■ Exercise
In the records below, the line with "let front := List.filter" opens the range and the line with "take n src ++ drop n dst." closes it; print that range exactly and nothing else.

■ Stored data entries
--------

(** [thrust::stable_partition(paths, paths + n, pred)]: the elements of the
    first [n] that satisfy [pred], in their order, then the others, in their
    order; the result is the array and the length of the first group. *)
Definition stable_partition (n : nat) (pred : PathSegment -> bool)
    (paths : list PathSegment) : list PathSegment * nat :=
  let front := List.filter pred (take n paths) in
  let back := List.filter (fun x => negb (pred x)) (take n paths) in
  (front ++ back ++ drop n paths, length front).

(** [cudaMemcpy(dst, src, n * sizeof(T), ...)] and
    [cudaMemset(dst, 0, n * sizeof(T))]. *)
Definition cudaMemcpy {T : Type} (dst src : list T) (n : nat) : list T :=
  take n src ++ drop n dst.
Definition cudaMemset0 {T : Type} (zero : T) (dst : list T) (n : nat) : list T :=
  replicate (Nat.min n (length dst)) zero ++ drop n dst.

(** ** The host side *)

(** Modelled from the spec: [scene.h] is not part of the sources; the
    fields are those [pathtrace.cu] reads from [hst_scene]. *)
Record Scene := mkScene {
  geoms : list Geom;
  materials : list Material;
  tris : list Triangle;
  bvhNodes : list BVHNode;
  state_camera : Camera;
  state_traceDepth : Z
}.

(** The static device pointers of [pathtrace.cu], the host image
    [hst_scene->state.image] and [guiData->TracedDepth] ([None] when
    [guiData] is [NULL]). The scene arrays [dev_geoms], [dev_tris],
    [dev_bvhNodes] and [dev_materials] are copies made once by
    [pathtraceInit] and read from the scene here. *)
Record Device := mkDevice {
  dev_image : list vec3;
  dev_paths : list PathSegment;
  dev_intersections : list Intersection;
  dev_cached_intersections : list Intersection;
  hst_image : list vec3;
  guiData : option Z
}.

Definition zero_intersection : Intersection := mkIntersection 0 Vec3.zero 0%nat.

Definition pixelcount_of (cam : Camera) : nat :=
  ((resolution cam).1 * (resolution cam).2)%nat.

(** [pathtraceInit]: the image and both intersection pools are zeroed, the
    path pool is allocated and not initialised. *)
Definition pathtraceInit (scene : Scene) (gui : option Z) : Device :=
  let pixelcount := pixelcount_of (state_camera scene) in
  {| dev_image := replicate pixelcount Vec3.zero;
     dev_paths := replicate pixelcount inhabitant;
     dev_intersections := replicate pixelcount zero_intersection;
     dev_cached_intersections := replicate pixelcount zero_intersection;
     hst_image := replicate pixelcount Vec3.zero;
     guiData := gui |}.

(** The number of blocks [(n + blockSize - 1) / blockSize]. *)
Definition blocks_for (n blockSize : nat) : nat := ((n + blockSize - 1) / blockSize)%nat.

Definition blockSize1d : nat := 128.
Definition blockSize2d : nat * nat := (8, 8)%nat.

(** The variables of the tracing loop of [pathtrace]. [shade_launches] is
    not in the source: it records the [depth] argument of every launch of
    [kernel_sample_f], latest first. *)
Record LoopState := mkLoopState {
  depth : Z;
  num_paths : nat;
  loop_paths : list PathSegment;
  loop_intersections : list Intersection;
  loop_cached : list Intersection;
  loop_gui : option Z;
  shade_launches : list Z
}.

(** The first part of one pass of [while (!iterationComplete)], up to and
    with the launch of [kernel_sample_f]. *)
Definition bounce_shade (cfg : Toggles) (scene : Scene) (iter : Z) (pixelcount : nat)
    (st : LoopState) : LoopState :=
  let numblocksPathSegmentTracing := blocks_for (num_paths st) blockSize1d in
  let isects :=
    if CACHE_FIRST_INTERSECTION cfg && (depth st =? 0) && (1 <? iter) then
      cudaMemcpy (loop_intersections st) (loop_cached st) pixelcount
    else
      computeIntersections numblocksPathSegmentTracing blockSize1d
        (depth st) (num_paths st) (loop_paths st)
        (geoms scene) (length (geoms scene))
        (tris scene) (length (tris scene))
        (bvhNodes scene) (length (bvhNodes scene))
        (cudaMemset0 zero_intersection (loop_intersections st) pixelcount) in
  let cached :=
    if CACHE_FIRST_INTERSECTION cfg && (depth st =? 0) && (iter =? 1) then
      cudaMemcpy (loop_cached st) isects pixelcount
    else loop_cached st in
  let depth' := depth st + 1 in
  let '(isects, paths) :=
    if SORT_BY_MATERIAL cfg then stable_sort_by_key (num_paths st) isects (loop_paths st)
    else (isects, loop_paths st) in
  let paths :=
    kernel_sample_f numblocksPathSegmentTracing blockSize1d iter depth'
      (num_paths st) isects paths (materials scene) in
  {| depth := depth';
     num_paths := num_paths st;
     loop_paths := paths;
     loop_intersections := isects;
     loop_cached := cached;
     loop_gui := loop_gui st;
     shade_launches := depth' :: shade_launches st |}.

(** One pass of [while (!iterationComplete)]: the state after the pass and
    the value of [iterationComplete]. The pass ends with the stream
    compaction, the test for completion and the update of [guiData]. *)
Definition bounce (cfg : Toggles) (scene : Scene) (iter : Z) (pixelcount : nat)
    (st : LoopState) : LoopState * bool :=
  let st1 := bounce_shade cfg scene iter pixelcount st in
  let '(paths, num_paths') :=
    if STREAM_COMPACT cfg
    then stable_partition (num_paths st1) (notEquals 0) (loop_paths st1)
    else (loop_paths st1, num_paths st1) in
  let iterationComplete :=
    (state_traceDepth scene <=? depth st1) || (num_paths' =? 0)%nat in
  ({| depth := depth st1;
      num_paths := num_paths';
      loop_paths := paths;
      loop_intersections := loop_intersections st1;
      loop_cached := loop_cached st1;
      loop_gui := (fun _ => depth st1) <$> loop_gui st1;
      shade_launches := shade_launches st1 |},
   iterationComplete).

(** The loop, with a bound on the number of passes; [None] when the bound
    is reached before [iterationComplete] holds. *)
Fixpoint trace_loop (fuel : nat) (cfg : Toggles) (scene : Scene) (iter : Z)
    (pixelcount : nat) (st : LoopState) : option LoopState :=
  match fuel with
  | O => None
  | S fuel' =>
      let '(st', iterationComplete) := bounce cfg scene iter pixelcount st in
      if iterationComplete then Some st'
      else trace_loop fuel' cfg scene iter pixelcount st'
  end.

(** The passes the loop can need: [depth] grows by one from 0 and the loop
    stops once it reaches [traceDepth]. *)
Definition trace_fuel (scene : Scene) : nat := Z.to_nat (Z.max 1 (state_traceDepth scene)).

(** The state the loop starts from, after [generateRayFromCamera]. *)
Definition trace_start (cfg : Toggles) (scene : Scene) (iter : Z) (dev : Device)
    : LoopState :=
  let cam := state_camera scene in
  let pixelcount := pixelcount_of cam in
  let blocksPerGrid2d :=
    (blocks_for (resolution cam).1 blockSize2d.1, blocks_for (resolution cam).2 blockSize2d.2) in
  {| depth := 0;
     num_paths := pixelcount;
     loop_paths :=
       generateRayFromCamera cfg blocksPerGrid2d blockSize2d cam iter
         (state_traceDepth scene) (dev_paths dev);
     loop_intersections := dev_intersections dev;
     loop_cached := dev_cached_intersections dev;
     loop_gui := guiData dev;
     shade_launches := [] |}.

(** The states the loop of one call of [pathtrace] goes through: the
    start, and the state after every pass that does not complete the
    iteration. *)
Inductive trace_reach (cfg : Toggles) (scene : Scene) (iter : Z) (dev : Device)
    : LoopState -> Prop :=
  | reach_start : trace_reach cfg scene iter dev (trace_start cfg scene iter dev)
  | reach_bounce st st' :
      trace_reach cfg scene iter dev st ->
      bounce cfg scene iter (pixelcount_of (state_camera scene)) st = (st', false) ->
      trace_reach cfg scene iter dev st'.

(** [pathtrace(pbo, frame, iter)]: the pixel buffer and the device memory
    after the call. *)
Definition pathtrace (cfg : Toggles) (scene : Scene) (dev : Device)
    (pbo : list uchar4) (frame : Z) (iter : Z) : option (list uchar4 * Device) :=
  let cam := state_camera scene in
  let pixelcount := pixelcount_of cam in
  let blocksPerGrid2d :=
    (blocks_for (resolution cam).1 blockSize2d.1, blocks_for (resolution cam).2 blockSize2d.2) in
  st ← trace_loop (trace_fuel scene) cfg scene iter pixelcount
         (trace_start cfg scene iter dev);
  let numBlocksPixels := blocks_for pixelcount blockSize1d in
  let image :=
    finalGather numBlocksPixels blockSize1d pixelcount iter (dev_image dev) (loop_paths st) in
  let '(pbo', image') :=
    sendImageToPBO cfg blocksPerGrid2d blockSize2d pbo (resolution cam) iter image in
  Some (pbo',
        {| dev_image := image';
           dev_paths := loop_paths st;
           dev_intersections := loop_intersections st;
           dev_cached_intersections := loop_cached st;
           hst_image := cudaMemcpy (hst_image dev) image' pixelcount;
           guiData := loop_gui st |}).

--------

■ Exercise result
  let front := List.filter pred (take n paths) in
  let back := List.filter (fun x => negb (pred x)) (take n paths) in
  (front ++ back ++ drop n paths, length front).

(** [cudaMemcpy(dst, src, n * sizeof(T), ...)] and
    [cudaMemset(dst, 0, n * sizeof(T))]. *)
Definition cudaMemcpy {T : Type} (dst src : list T) (n : nat) : list T :=
  take n src ++ drop n dst.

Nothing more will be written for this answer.